DIGITAL OMAN -
By Sangeetha Sridhar -
In the IT world parlance, the word ‘hacking’ is considered malicious. On the contrary it originated to denote clever programmers who hated controlled access to system and hence curiously broke into networks and computers. However, at a time when cyber crime motivated by financial and political power, has matured to organised crime circles, ‘ethical hacking’ is more closely associated with security rather than to crime.
In the cyber space, ethical hacking is the art and skill of penetrating a network or computer system in order to find out its vulnerabilities or weaknesses to fix them and make it more secure instead of exploiting those for personal benefits.
The word had its origin in 1960 when IBM first used it to address its IT security professional’s work of testing their networks like a hacker, in order to defend it better.
The US military has been covertly involved in ethical hacking; a modern trend of adoption is seen in the corporate sector these days.

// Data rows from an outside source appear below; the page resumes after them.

(** [router.post('/')] *)
Definition post_task (now : Z) (user : User) (body : TaskBody) (files : list File)
  : Handler Response :=
  reply_if (negb (post_validation body)) validation_failed ;;;
  post_check_assignee body ;;;
  try_catch
    (task <~ new_task now user body ;;
     Task_save now task ;;;
     task <~ post_attach now user task files ;;
     populated <~ populate task ;;
     post_notify user body task ;;;
     ret (mkResponse 201 "Task created successfully" (OneTask populated)))
    (fun _ => ret (json 500 "Error creating task")).

(** The block "Emit real-time events" of the update route.
    [oldAssignedTo] was read from the unpopulated task, [newAssignedTo]
    is read after [populate]. *)
Definition put_notify (oldAssignedTo : option Shown) (task : PopulatedTask)
  : Handler unit :=
  let newAssignedTo := option_map docToString (p_assignedTo task) in
  match newAssignedTo with
  | Some key =>
      if negb (match oldAssignedTo with
               | Some old => Shown_eqb key old
               | None => false
               end)
      then emit key taskAssigned (task_id (raw task))
      else ret tt
  | None => ret tt
  end ;;;
  match newAssignedTo with
  | Some key => emit key taskUpdated (task_id (raw task))
  | None => ret tt
  end.

(** [router.put('/:id')] *)
Definition put_task (now : Z) (user : User) (id : ObjectId) (body : TaskBody)
           (files : list File) : Handler Response :=
  reply_if (negb (put_validation body)) validation_failed ;;;
  found <~ Task_findById id ;;
  match found with
  | None => reply (json 404 "Task not found")
  | Some task =>
      reply_if (update_denied user task)
        (json 403 "Access denied. Only admins, task creators, and assigned users can update tasks.") ;;;
      let oldAssignedTo := option_map HexOf (assignedTo task) in
      put_check_assignee body ;;;
      try_catch
        (task <~ update_fields body task ;;
         Task_save now task ;;;
         task <~ put_attach now user task files ;;
         populated <~ populate task ;;
         put_notify oldAssignedTo populated ;;;
         ret (mkResponse 200 "Task updated successfully" (OneTask populated)))
        (fun _ => ret (json 500 "Error updating task"))
  end.
(** ** Concrete clients and messages for the examples *)

(** A newly constructed client whose application has no state. *)
Definition fresh_client : world unit :=
  constructor (js "wss://gamebackend-dk2p.onrender.com") None tt 0%N.

(** Callbacks over an application that keeps a list of numbers: one
    that writes down its number, one that throws. *)
Definition note (i : nat) : callback (list nat) :=
  fun _ _ a => (Normal tt, a ++ [i]).

Definition thrower : callback (list nat) :=
  fun _ _ a => (Throw (Thrown (VStr (js "boom"))), a).

(** A callback that throws once the application has written something
    down, and returns while it has not. *)
Definition picky : callback (list nat) :=
  fun _ _ a =>
    match a with
    | [] => (Normal tt, a)
    | _ :: _ => (Throw (Thrown (VStr (js "taken"))), a)
    end.

(** A client on which [picky], [note 0], [picky] and [note 2] were
    registered, in this order, for the event [evt]. *)
Definition picky_client : world (list nat) :=
  snd (on (js "evt") (note 2)
    (snd (on (js "evt") picky
      (snd (on (js "evt") (note 0)
        (snd (on (js "evt") picky
          (constructor (js "wss://gamebackend-dk2p.onrender.com") (Some (js "arena"))
                       [] 0%N)))))))).

(** A client on which [note 0], [thrower] and [note 2] were registered,
    in this order, for the event [evt]. *)
Definition noting_client : world (list nat) :=
  snd (on (js "evt") (note 2)
    (snd (on (js "evt") thrower
      (snd (on (js "evt") (note 0)
        (constructor (js "wss://gamebackend-dk2p.onrender.com") (Some (js "arena"))
                     [] 0%N)))))).

(** The scenario of the specification: the client gets id 7, creates
    room R1, hands the room over to player 9; then the connection
    closes. *)
Definition scenario : list notification :=
  [ Message (Text (jq "{'type':'assignId','playerId':7}"));
    Message (Text (jq "{'type':'roomCreated','roomId':'R1','playerId':7,'metaData':{}}"));
    Message (Text (jq "{'type':'reassignedHost','newHostId':9,'oldHostId':7}"));
    Close ].

(** ** Tables read off the code, for the properties below *)

(** For each message type, the event [_handleMessage] emits and the
    properties of the message it passes as the event's arguments. *)
Definition dispatch : list (string * (string * list string)) :=
  [ ("assignId", ("assignedId", ["playerId"]));
    ("roomCreated", ("roomCreated", ["roomId"; "playerId"; "metaData"]));
    ("roomJoined",
      ("roomJoined", ["roomId"; "playerId"; "ownerId"; "maxClients"; "metaData"]));
    ("playerJoined", ("playerJoined", ["playerId"]));
    ("leftRoom", ("leftRoom", ["roomId"]));
    ("makeHost", ("makeHost", ["oldHostId"]));
    ("reassignedHost", ("reassignedHost", ["newHostId"; "oldHostId"]));
    ("playerLeft", ("playerLeft", ["playerId"]));
    ("relay", ("relay", ["from"; "payload"]));
    ("tellOwner", ("tellOwner", ["from"; "payload"]));
    ("tellPlayer", ("tellPlayer", ["from"; "payload"]));
    ("roomList", ("roomList", ["rooms"]));
    ("roomUpdated", ("roomUpdated", ["metaData"]));
    ("roomTagAdded", ("roomTagAdded", ["tag"; "tags"]));
    ("roomTagRemoved", ("roomTagRemoved", ["tag"; "tags"]));
    ("error", ("error", ["message"])) ]%string.

(** The message types whose case writes a session field. *)
Definition mutating : list string :=
  [ "assignId"; "roomCreated"; "roomJoined"; "leftRoom"; "makeHost";
    "reassignedHost" ]%string.

(** The [type] each call of the JSON API puts on the wire. *)
Definition wire_type (c : api_call) : option string :=
  match c with
  | CreateRoom _ _ _ _ => Some "createRoom"
  | JoinRoom _ => Some "joinRoom"
  | LeaveRoom => Some "leaveRoom"
  | ListRooms _ => Some "listRooms"
  | UpdateMeta _ => Some "updateMeta"
  | AddTag _ => Some "setRoomTag"
  | RemoveTag _ => Some "clearRoomTag"
  | SendRelay _ => Some "relay"
  | TellOwner _ => Some "tellOwner"
  | TellPlayer _ _ => Some "tellPlayer"
  | SendBinary _ => None
  end%string.
Lemma annotate_hint_cases (T : jsstring) (i : Z) (c : Chunk) :
  exists m,
    (m <= List.length (matchAll_marker T))%nat
    /\ annotate T i c
       = match m with
         | O => text c
         | S m' => context_prefix (nth m' (matchAll_marker T) []) ++ text c
         end.
Proof.
  unfold annotate. destruct (i >? 0); [|exists 0%nat; split; [lia|reflexivity]].
  destruct (slice_from_start T (startIndex c)) as [k ->].
  rewrite !matchAll_marker_all.
  destruct (all_markers_firstn T k) as [m Hm]. rewrite Hm.
  set (L := all_markers T).
  destruct (Nat.min (List.length L) m) as [|m'] eqn:Hmin.
  - exists 0%nat. split; [lia|].
    assert (E : firstn m L = []).
    { apply length_zero_iff_nil. rewrite length_firstn. lia. }
    rewrite E. reflexivity.
  - exists (S m'). split; [lia|].
    assert (E : firstn m L = firstn (S m') L).
    { rewrite <- Hmin. destruct (Nat.le_gt_cases m (List.length L)).
      - rewrite Nat.min_r by lia. reflexivity.
      - rewrite Nat.min_l by lia. rewrite !firstn_all2 by lia. reflexivity. }
    rewrite E.
    assert (Hne : firstn (S m') L <> []).
    { destruct L; [simpl in Hmin; lia|discriminate]. }
    apply len_pos_nonempty in Hne. rewrite Hne.
    rewrite last_firstn by lia. reflexivity.
Qed.

(** X19. Source of the hint: whatever the chunk and its number, the text
    sent is either the chunk text itself or the chunk text with a hint in
    front of it, and the marker named in the hint is one of the markers
    of the full text (the m-th in order of position, for some m). *)
Theorem annotate_hint_from_text (T : jsstring) (i : Z) (c : Chunk) :
  exists m,
    (m <= List.length (matchAll_marker T))%nat
    /\ annotate T i c
       = match m with
         | O => text c
         | S m' => context_prefix (nth m' (matchAll_marker T) []) ++ text c
         end.
Proof. apply annotate_hint_cases. Qed.

(** ** File parsing *)

Lemma units_of_uint_digits (d : Decimal.uint) :
  Forall (fun c => is_digit c = true) (units_of_uint d).
Proof. induction d; cbn [units_of_uint]; constructor; auto. Qed.

Lemma number_to_string_nonempty (n : N) : number_to_string n <> [].
Proof.
  unfold number_to_string. destruct n as [|p]; [discriminate|].
  cbn [N.to_uint]. pose proof (DecimalPos.Unsigned.to_uint_nonnil p) as H.
  destruct (Pos.to_uint p); [congruence|discriminate..].
Qed.

Lemma page_marker_is_marker (i : N) : is_marker (page_marker i).
Proof.
  exists (number_to_string i). split; [apply number_to_string_nonempty|].
  split; [apply units_of_uint_digits|reflexivity].
Qed.

Lemma join_bracket_free (strs : list jsstring) :
  Forall bracket_free strs -> bracket_free (join [32%N] strs).
Proof.
  induction 1 as [|x strs Hx Hrest IH]; [constructor|].
  destruct strs as [|y strs]; [exact Hx|].
  change (join [32%N] (x :: y :: strs))
    with (x ++ [32%N] ++ join [32%N] (y :: strs)).
  apply Forall_app. split; [exact Hx|].
  apply Forall_app. split; [|exact IH].
  constructor; [discriminate|constructor].
Qed.

Lemma all_markers_page_block (i : N) (strs : list jsstring) (rest : jsstring) :
  Forall bracket_free strs ->
  all_markers (page_block i strs ++ rest) = page_marker i :: all_markers rest.
Proof.
  intros Hfree.
  destruct (page_marker_is_marker i) as (ds & Hne & Hds & Hpm).
  set (pre := UPPER_P :: ds ++ [RBRACKET]).
  set (tail := ([NL] ++ join [32%N] strs ++ [NL; NL]) ++ rest).
  assert (Hblock : page_block i strs ++ rest
                   = [NL] ++ LBRACKET :: (pre ++ tail)).
  { unfold page_block, tail, pre. rewrite Hpm, <- !app_assoc. reflexivity. }
  assert (Hm : match_marker (LBRACKET :: (pre ++ tail)) = Some (page_marker i)).
  { apply match_marker_complete; [apply page_marker_is_marker|].
    unfold occurs_at. cbn [skipn]. rewrite Hpm.
    change (LBRACKET :: pre ++ tail) with ((LBRACKET :: pre) ++ tail).
    apply firstn_app_exact. }
  rewrite Hblock.
  rewrite all_markers_skip_prefix by (repeat constructor; discriminate).
  cbn [all_markers]. rewrite Hm. f_equal.
  rewrite all_markers_skip_prefix.
  - unfold tail. apply all_markers_skip_prefix.
    repeat (apply Forall_app; split);
      try (repeat constructor; discriminate).
    apply join_bracket_free, Hfree.
  - unfold pre. constructor; [discriminate|]. apply Forall_app. split.
    + eapply Forall_impl; [|exact Hds]. apply digit_not_bracket.
    + repeat constructor. discriminate.
Qed.

Lemma parsePdf_pages_blocks (pages : list (list jsstring)) :
  forall i acc, parsePdf_pages i pages acc = acc ++ page_blocks i pages.
Proof.
  induction pages as [|strs pages IH]; intros i acc.
  - cbn. rewrite app_nil_r. reflexivity.
  - cbn [parsePdf_pages page_blocks]. rewrite IH, <- app_assoc. reflexivity.
Qed.

Lemma all_markers_page_blocks (pages : list (list jsstring)) :
  Forall (Forall bracket_free) pages ->
  forall j,
    all_markers (page_blocks (N.of_nat j) pages)
    = map (fun k => page_marker (N.of_nat k)) (seq j (List.length pages)).
Proof.
  induction 1 as [|strs pages Hstrs _ IH]; intros j; [reflexivity|].
  cbn [page_blocks List.length seq map].
  rewrite (all_markers_page_block _ _ _ Hstrs). f_equal.
  replace (N.of_nat j + 1)%N with (N.of_nat (S j)) by lia. apply IH.
Qed.
(** * use-firebase-auth: the merge-reducer state container and the auth facade

    A shallow embedding of [src/use-reduced-state.tsx] (the reducer behind
    [useReducedState]) and of the provider / hook module that follows it
    ([FirebaseAuthProvider], [useFirebaseAuth] and the facade functions the
    hook returns).

    - A JavaScript object used as a record of optional fields is a
      [gmap string JsVal]: a key may be absent, or present with the value
      [undefined].
    - The firebase/auth SDK is an external collaborator.  Its answers are
      given by an oracle record [Sdk]; every call is appended to a log, and
      every oracle sees the log of the calls made before it.
    - A facade function is an [async function]: its body runs in a small
      state monad over the world (store + call log) and settles a promise;
      the call itself always completes normally with that promise. *)

From stdpp Require Import gmap strings list fin_maps.

(** ** Values held by the state container *)

(** [User]: the opaque handle the SDK hands out. *)
Record User := mkUser { uid : string }.

(** [AuthCredential]: the opaque pending credential carried by an error. *)
Record AuthCredential := mkCredential {
  cred_providerId : string;
  cred_token : string
}.

(** Anything that can be thrown or can reject a promise.  [new Error(msg)]
    has only a message; SDK errors may also carry [code], [email] and
    [credential]. *)
Record JsError := mkJsError {
  message : string;
  code : option string;
  email : option string;
  credential : option AuthCredential
}.
(** *** Adding stock *)

(** The entry [addToStock] merges into carries the identifier. *)
Lemma addMatch_Some md ledger i e :
  addMatch md ledger = Some (i, e) ->
  ledger !! i = Some e /\ hasMedID (md_medID md) e.
Proof.
  unfold addMatch. destruct (truthy_string _).
  - intros H. by apply findByMedIDAndBatch_Some in H as (? & ? & _).
  - unfold findByMedID. intros H.
    by apply list_find_Some in H as (? & ? & _).
Qed.

(** Without a match no entry carries the key of the entry to be added. *)
Lemma addMatch_None md ledger :
  addMatch md ledger = None ->
  Forall (fun x => ledgerKey x
                   <> (md_medID md, orS (md_batchNumber md) EmptyString))
         ledger.
Proof.
  unfold addMatch, orS, ledgerKey.
  destruct (truthy_string (md_batchNumber md)) eqn:Hb.
  - destruct (md_batchNumber md) as [b|]; [|done]. simpl.
    unfold findByMedIDAndBatch. intros H.
    apply list_find_None in H.
    eapply Forall_impl; [exact H|].
    intros x Hx [= H1 H2]. by apply Hx.
  - intros H. apply findByMedID_None in H.
    eapply Forall_impl; [exact H|].
    intros x Hx [= H1 H2]. by apply Hx.
Qed.

Lemma lookup_middle_split {A} (l : list A) i x :
  l !! i = Some x ->
  exists before after, l = before ++ x :: after /\ length before = i.
Proof.
  intros H. exists (take i l), (drop (S i) l).
  split; [symmetry; by apply take_drop_middle|].
  apply length_take_le. apply lookup_lt_Some in H. lia.
Qed.

Lemma mergedEntry_quantity md e q :
  quantity (mergedEntry md e q) = Double.addInt (quantity e) q.
Proof. unfold mergedEntry. by destruct (md_expiryDate md). Qed.

Lemma mergedEntry_key md e q : ledgerKey (mergedEntry md e q) = ledgerKey e.
Proof. unfold mergedEntry. by destruct (md_expiryDate md). Qed.

Lemma mergedEntry_hasMedID md e q m :
  hasMedID m (mergedEntry md e q) <-> hasMedID m e.
Proof. unfold mergedEntry. by destruct (md_expiryDate md). Qed.

(** [save] stores the document as it is, when its ledger passes the
    schema. *)
Lemma save_Ok store store' :
  save store = Ok store' -> store' = store /\ validLedger (stock store).
Proof.
  unfold save, validLedger. destruct (forallb validEntry (stock store)) eqn:H;
    [|done].
  intros [= <-]. split; [done|].
  apply Forall_forall. intros e He.
  eapply forallb_forall in H; [exact H|]. by apply list_elem_of_In.
Qed.

Lemma save_valid store : validLedger (stock store) -> save store = Ok store.
Proof.
  unfold save, validLedger. intros H.
  assert (forallb validEntry (stock store) = true) as ->; [|done].
  apply forallb_forall. intros e He.
  rewrite Forall_forall in H. apply H. by apply list_elem_of_In.
Qed.

(** What a successful [addToStock] did to the document. *)
Lemma addToStock_doc_Ok store md quantityNum store' r :
  addToStock_doc store md quantityNum = Ok (store', r) ->
  exists q,
    quantityNum = Some q /\ 1 <= q /\
    s_id store' = s_id store /\
    billingHistory store' = billingHistory store /\
    ar_medID r = md_medID md /\
    validLedger (stock store') /\
    match addMatch md (stock store) with
    | Some (i, e) =>
        stock store' = <[i := mergedEntry md e q]> (stock store)
        /\ ar_action r = updated
        /\ ar_quantity r = Double.addInt (quantity e) q
    | None =>
        exists entry,
          stock store' = stock store ++ [entry]
          /\ medID_of (medData entry) = md_medID md
          /\ batchNumber entry = orS (md_batchNumber md) EmptyString
          /\ quantity entry = q
          /\ ar_action r = added /\ ar_quantity r = q
    end.
Proof.
  unfold addToStock_doc. intros H.
  destruct quantityNum as [q|]; [|done].
  destruct (q <? 1) eqn:Hq; [done|]. apply Z.ltb_ge in Hq.
  exists q. destruct (addMatch md (stock store)) as [[i e]|].
  - match type of H with
    | context [save ?s] => destruct (save s) as [saved|] eqn:Hsave
    end; [|done].
    apply save_Ok in Hsave as [-> Hvalid].
    cbn [mbind Result_bind] in H. injection H as <- <-.
    repeat split; try done.
    cbn [ar_quantity]. fold (mergedEntry md e q). apply mergedEntry_quantity.
  - destruct (md_medID md) as [id|] eqn:Hid; [|done].
    match type of H with
    | context [save ?s] => destruct (save s) as [saved|] eqn:Hsave
    end; [|done].
    apply save_Ok in Hsave as [-> Hvalid].
    cbn [mbind Result_bind] in H. injection H as <- <-.
    repeat split; try done.
    eexists. repeat split; try done.
Qed.

Lemma stockOf_app m l1 l2 : stockOf m (l1 ++ l2) = stockOf m l1 + stockOf m l2.
Proof. unfold stockOf. by rewrite entriesFor_app, sumQuantity_app. Qed.

Lemma stockOf_cons m e l :
  stockOf m (e :: l) = (if decide (hasMedID m e) then quantity e else 0) + stockOf m l.
Proof.
  unfold stockOf. case_decide.
  - by rewrite entriesFor_cons_True.
  - rewrite entriesFor_cons_False by done. lia.
Qed.

(** A successful [addToStock] of a quantity that the quantities of the
    ledger can take exactly (the sums are at most 2^53) adds exactly that
    quantity to the stock of its medicine and to the whole ledger, touches
    no other medicine and not the billing history, saves a ledger that
    passes the schema, and lengthens the ledger by one entry exactly when
    it reports [added]. *)
Theorem addToStock_conservation db email md q r db' store :
  findStoreByEmail db email = Some store ->
  Forall (fun e => safeInteger (quantity e + q)) (stock store) ->
  addToStock db email md (Some q) = (Ok r, db') ->
  exists store',
    db' = <[normalizedEmail email := store']> db /\
    billingHistory store' = billingHistory store /\
    1 <= q /\
    validLedger (stock store') /\
    (forall m, stockOf m (stock store') =
               stockOf m (stock store)
               + (if decide (md_medID md = m) then q else 0)) /\
    sumQuantity (stock store') = sumQuantity (stock store) + q /\
    length (stock store') =
      match ar_action r with
      | added => S (length (stock store))
      | updated => length (stock store)
      end.
Proof.
  unfold addToStock. intros Hstore Hsafe H. rewrite Hstore in H.
  destruct (addToStock_doc store md (Some q)) as [[store' r']|] eqn:Hdoc;
    [|done].
  injection H as -> <-. exists store'.
  apply addToStock_doc_Ok in Hdoc
    as (q' & [= <-] & Hpos & _ & Hhist & _ & Hvalid & Hcase).
  do 4 (split; [done|]).
  destruct (addMatch md (stock store)) as [[i e]|] eqn:Hmatch.
  - destruct Hcase as (-> & -> & _).
    apply addMatch_Some in Hmatch as [Hi He].
    assert (Double.addInt (quantity e) q = quantity e + q) as Hexact.
    { apply DoubleFacts.addInt_exact.
      rewrite Forall_forall in Hsafe. apply Hsafe.
      by eapply list_elem_of_lookup_2. }
    apply lookup_middle_split in Hi as (before & after & -> & <-).
    rewrite insert_middle. split; [|split].
    + intros m. rewrite !stockOf_app, !stockOf_cons, mergedEntry_quantity, Hexact.
      unfold hasMedID in He.
      destruct (decide (hasMedID m (mergedEntry md e q))) as [H1|H1];
        destruct (decide (hasMedID m e)) as [H2|H2];
        try (apply mergedEntry_hasMedID in H1; done);
        try (exfalso; apply H1, mergedEntry_hasMedID; done).
      * unfold hasMedID in H2. rewrite decide_True by congruence. lia.
      * unfold hasMedID in H2. rewrite decide_False by congruence. lia.
    + rewrite !sumQuantity_app. simpl. rewrite mergedEntry_quantity, Hexact. lia.
    + by rewrite !length_app.
  - destruct Hcase as (entry & -> & Hid & _ & Hq & -> & _). split; [|split].
    + intros m. rewrite stockOf_app, stockOf_cons, Hq.
      change (stockOf m []) with 0.
      destruct (decide (hasMedID m entry)) as [H1|H1]; unfold hasMedID in H1;
        rewrite Hid in H1.
      * rewrite decide_True by done. lia.
      * rewrite decide_False by done. lia.
    + rewrite sumQuantity_app. simpl. lia.
    + rewrite length_app. simpl. lia.
Qed.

Influenced by Hollywood heroes and villains, there emerged the white-hat hackers and the black-hat hackers to label the good and evil within the hacker community. White hat hackers are normally appointed or even engaged as security experts.
The International Council of Electronic Commerce Consultants, known as the EC-Council is perhaps the largest body of professionals connected to security and ethical hacking. They have developed a framework of professional qualification to practise in this field. This framework can be downloaded at http://tinyurl.com/292zjbp.
Currently, EC-Council is supporting the International Multilateral Partnership against Cyber Threats (Impact) that is a partner organisation of the United Nations/International Telecommunication Union (UN/ITU) to provide training and technical support to governments of UN member states.
Every year hackers, computer security professionals and code-cracking enthusiasts attend the world’s largest convention — the DEF CON in Las Vegas, Nevada. Apart from regular featured presentations and demonstrations, the event includes several competitions including the famous Capture the Flag (CTF) — a live hacking and defence competition. It is interesting trivia to know that in 2001, a Russian programmer was arrested after DEF CON for writing software to decrypt Adobe’s e-book format.
Tools for ethical hacking are plenty online and even a simple Google search is enough for a few free downloads. But depending on the security feature being tested, the choice of tools differ. There are password crackers, network sniffers, penetration testers, fingerprint enumerators, Trojans, backdoors, keyboard loggers, tools for launching phishing attacks and Denial of Service attacks, etc. For example the Rainbow Crack can crack hashed coded secure passwords. The ZeNmap tool can scan a network range and return port lists and statuses.